IBM Quantum Challengeは、初心者から経験者までコンテスト形式チャレンジに参加することで、量子コンピューティングに関する基礎から応用まで学べるというもの。

今回のチャレンジは第3回にあたり、参加者には量子コンピューティングの可能性をさらに押し広げ、次の重要なハードウェアのマイルストーンを達成するために新たな課題に挑戦してもらうという。より大規模な量子システムを考えるときに不可欠な要素となる量子データ構造について学び、探求することになる。
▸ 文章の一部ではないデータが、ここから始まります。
(* ===== verification/MossAll.v ===== *)
(** * The realtime scheduler: failing several requests in a row

    The scheduler fails the expired, the retracted, the over-long and the evicted requests of
    a round one after the other.  What such a sequence leaves behind, in terms of the state
    before it. *)
From S2P Require Import Prelude PyNum Payload Accounting SessionState KVLayout RuntimeState Segment.
From S2P Require Import FrameApply BatchAdapter Extend Odict OmniState Silent Intake Terminal MossState MossAbort MossStep MossFail MossBody.
Local Open Scope Z_scope.

Lemma od_get_filter {V} (k : string) (l : list string) (d : list (string * V)) :
  k ∉ l → od_get k (filter (fun p => p.1 ∉ l) d) = od_get k d.
Proof.
  intros Hk. induction d as [|[k' v] d IH]; [done|].
  destruct (decide (k' ∈ l)) as [Hin|Hout].
  - rewrite filter_cons_False by naive_solver. rewrite IH. simpl. rewrite decide_False; [done|].
    by intros ->.
  - rewrite filter_cons_True by done. simpl. by case_decide.
Qed.

Lemma od_get_filter_out {V} (k : string) (l : list string) (d : list (string * V)) :
  k ∈ l → od_get k (filter (fun p => p.1 ∉ l) d) = None.
Proof.
  intros Hk. apply od_get_None. unfold od_keys. intros Hin. apply list_elem_of_In, in_map_iff in Hin
    as ([k' v] & <- & Hin%list_elem_of_In). by apply list_elem_of_filter in Hin as [? _].
Qed.

Lemma mforeach_map {S A B} (g : A → B) (f : B → M S unit) l s :
  mforeach f (map g l) s = mforeach (fun x => f (g x)) l s.
Proof.
  revert s. induction l as [|x l IH]; intros s; [done|]. cbn [map mforeach].
  unfold mbind, M_bind. destruct (f (g x) s) as [[[]|] s1]; [apply IH|done].
Qed.

Lemma NoDup_map_in {A B} (f : A → B) l :
  (∀ x y, x ∈ l → y ∈ l → f x = f y → x = y) → NoDup l → NoDup (map f l).
Proof.
  intros Hf Hnd. induction Hnd as [|x l Hx Hnd IH]; [constructor|]. cbn [map]. apply NoDup_cons. split.
  - intros Hin. apply list_elem_of_In, in_map_iff in Hin as (y & Hy & Hin%list_elem_of_In).
    apply Hx. replace x with y; [done|]. apply Hf; [by constructor|constructor|done].
  - apply IH. intros y z Hy Hz. apply Hf; by constructor.
Qed.

Lemma and_iff_compat_l_iff (P Q R : Prop) : (P → Q ↔ R) → (P ∧ Q) ↔ (P ∧ R).
Proof. tauto. Qed.

Section All.
Context `{ME : MossEnv} {Out : Type} (H : Hooks) (MH : MossHooks (Out := Out)).
Context (Hlaw : moss_release_law H) (Hentry : h_is_entry_rank H = true).

Definition fail_all (l : list (string * pyexn)) : M Moss unit :=
  mforeach (fun p => fail_request H MH p.1 p.2) l.

(** The object is a request of one of the identifiers. *)
Definition owned (m : Moss) (rids : list string) (oid : nat) : bool :=
  match req_at m oid with Some q => bool_decide (q_rid q ∈ rids) | None => false end.

(** The row and the lengths of an object. *)
Definition same_row (q0 q : ReqObj) : Prop :=
  q_rid q = q_rid q0 ∧ q_req_pool_idx q = q_req_pool_idx q0 ∧
  e_kv_allocated_len (q_ext q) = e_kv_allocated_len (q_ext q0) ∧
  same_kv (req_state q0) (req_state q).

Definition give_back (qs : list ReqObj) (pool : KVPool) : KVPool :=
  foldl (fun pool q => (h_release_kv_cache H q pool).2) pool qs.

(** The object sits in a batch or is the parked object of its request. *)
Definition placed (m : Moss) (oid : nat) : Prop :=
  ∃ q, req_at m oid = Some q ∧
    (oid ∈ batch_oids (m_omni m) ∨ od_get (q_rid q) (m_parked_reqs m) = Some oid).

(** The rows of the objects of the requests go back, each once. *)
Definition rows_back (rids : list string) (m m' : Moss) : Prop :=
  ∃ qs : list (nat * ReqObj), NoDup qs.*1 ∧
    (∀ oid, oid ∈ qs.*1 ↔ owned m rids oid = true ∧ placed m oid ∧ holding (m_omni m) oid = true) ∧
    Forall (fun p => ∃ q0, req_at m p.1 = Some q0 ∧ same_row q0 p.2) qs ∧
    o_pool (m_omni m') = give_back qs.*2 (o_pool (m_omni m)).

Record all_failed (l : list (string * pyexn)) (m m' : Moss) : Prop := {
  af_ok : moss_ok m';
  af_outbox : o_outbox (m_omni m') = o_outbox (m_omni m) ++ map (fun p => OError p.1 p.2) l;
  af_sessions : ∀ rid, m_sessions m' !! rid =
    if decide (rid ∈ l.*1) then None else m_sessions m !! rid;
  af_parked : m_parked_reqs m' = filter (fun p => p.1 ∉ l.*1) (m_parked_reqs m);
  af_since : m_parked_since m' = filter (fun p => p.1 ∉ l.*1) (m_parked_since m);
  af_same : m_accounting_records m' = m_accounting_records m ∧ m_clock m' = m_clock m ∧
            m_step m' = m_step m;
  af_slots : slots (m_omni m') = slots (m_omni m);
  af_batches : ∀ bid, reqs_of (m_omni m') bid =
    if bool_decide (bid ∈ batch_slots (m_omni m))
    then List.filter (fun o => negb (owned m l.*1 o)) (reqs_of (m_omni m) bid)
    else reqs_of (m_omni m) bid;
  af_waiting : o_waiting_queue (m_omni m') =
    List.filter (fun o => negb (owned m l.*1 o)) (o_waiting_queue (m_omni m));
  af_others : ∀ oid, owned m l.*1 oid = false → req_at m' oid = req_at m oid;
  af_cleared : ∀ oid q, owned m l.*1 oid = true → placed m oid → req_at m' oid = Some q →
    q_req_pool_idx q = None ∧ q_data q = None;
  af_rows : rows_back l.*1 m m';
  af_rids : same_rids (o_reqs (m_omni m)) (o_reqs (m_omni m'))
}.

(** ** Objects and identifiers *)

Lemma owned_cons m rid rids oid : owned m (rid :: rids) oid = rid_is (m_omni m) rid oid || owned m rids oid.
Proof.
  unfold owned, rid_is, req_at. destruct (o_reqs (m_omni m) !! oid) as [q|]; [|done].
  rewrite <- bool_decide_or. apply bool_decide_ext. rewrite elem_of_cons. naive_solver.
Qed.

Lemma owned_same m m' rids oid :
  same_rids (o_reqs (m_omni m)) (o_reqs (m_omni m')) → owned m' rids oid = owned m rids oid.
Proof.
  intros Hs. specialize (Hs oid). unfold owned, req_at.
  destruct (o_reqs (m_omni m) !! oid), (o_reqs (m_omni m') !! oid); [|done..].
  simpl in Hs. by injection Hs as ->.
Qed.

Lemma owned_one m rid oid : rid_is (m_omni m) rid oid = true ↔ owned m [rid] oid = true.
Proof. rewrite owned_cons. unfold owned. destruct (req_at m oid); simpl; by rewrite orb_false_r. Qed.

Lemma held_placed m rid oid : held_row m rid oid ↔ rid_is (m_omni m) rid oid = true ∧ placed m oid.
Proof.
  unfold held_row, placed. split.
  - intros [Hr Ho]. split; [done|]. apply rid_is_true in Hr as (q & Hq & <-). by exists q.
  - intros [Hr (q & Hq & Ho)]. split; [done|].
    apply rid_is_true in Hr as (q' & Hq' & <-). unfold req_at in Hq. by replace q' with q by congruence.
Qed.

(** ** One request *)

Section One.
Context (rid : string) (e : pyexn) (m m1 : Moss) (Hf : failed H rid e m m1).

Lemma failed_slots : batch_slots (m_omni m1) = batch_slots (m_omni m).
Proof.
  pose proof (proj1 (f_others _ _ _ _ _ Hf)) as Hx. unfold batch_slots.
  fold (slots (m_omni m1)) (slots (m_omni m)). by rewrite Hx.
Qed.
2019年9月実施の「IBM Quantum Challenge 2019」では、世界中から初心者と経験者を問わず参加(量子アルゴリズム開発のスタートアップ「QunaSys」チームが準優勝)。2020年5月の第2回チャレンジでは、45ヵ国から1745人が参加し、1日で、18台のIBM Quantumシステム上で10億回路以上の実行に成功した。

IBM Quantum Challenge

IBM Quantum Challengeでは、オープンソースの量子コンピューター向けPython用フレームワーク「Qiskit」を用いて、毎週新しい演習問題に取り組むことで、量子コンピューティングの知識とスキルを向上させることができる。

Qiskitについては、「Qiskit 0.23.0 documentation」の日本語版が公開されている。

  • 1週目: 最初の週の演習セットは、初心者に向け量子計算の基礎を学べるよう設計。また、有名な量子アルゴリズムであるグローバーのアルゴリズムを学習し、その特性を探る。経験者にとっても、第1週目は第2週に備えるための良いウォーミングアップとなる
  • 2週目: 近未来の量子システムを想定した量子データ構造の実装を学習し、グローバーのアルゴリズムを使って解く量子ゲームソルバーを設計する方法を学ぶ。この演習は、第1週で学んだ知識を活かしながら、第3週(最終週)の準備にもつながる
  • 3週目: 参加者はより複雑なデータ構造を扱うことを求められ、前の週に学習したグローバーのアルゴリズムを使って問題を解くことが求められる。経験豊富な量子プログラマーにとっても、難しく感じるはず

なお、前回および今回のチャレンジは、慶應義塾大学量子コンピューティングセンターとのコラボレーションのもと、開催。出題問題の作成を中心とする、佐藤隆貴彦氏と西尾真氏の貢献も挙げられている。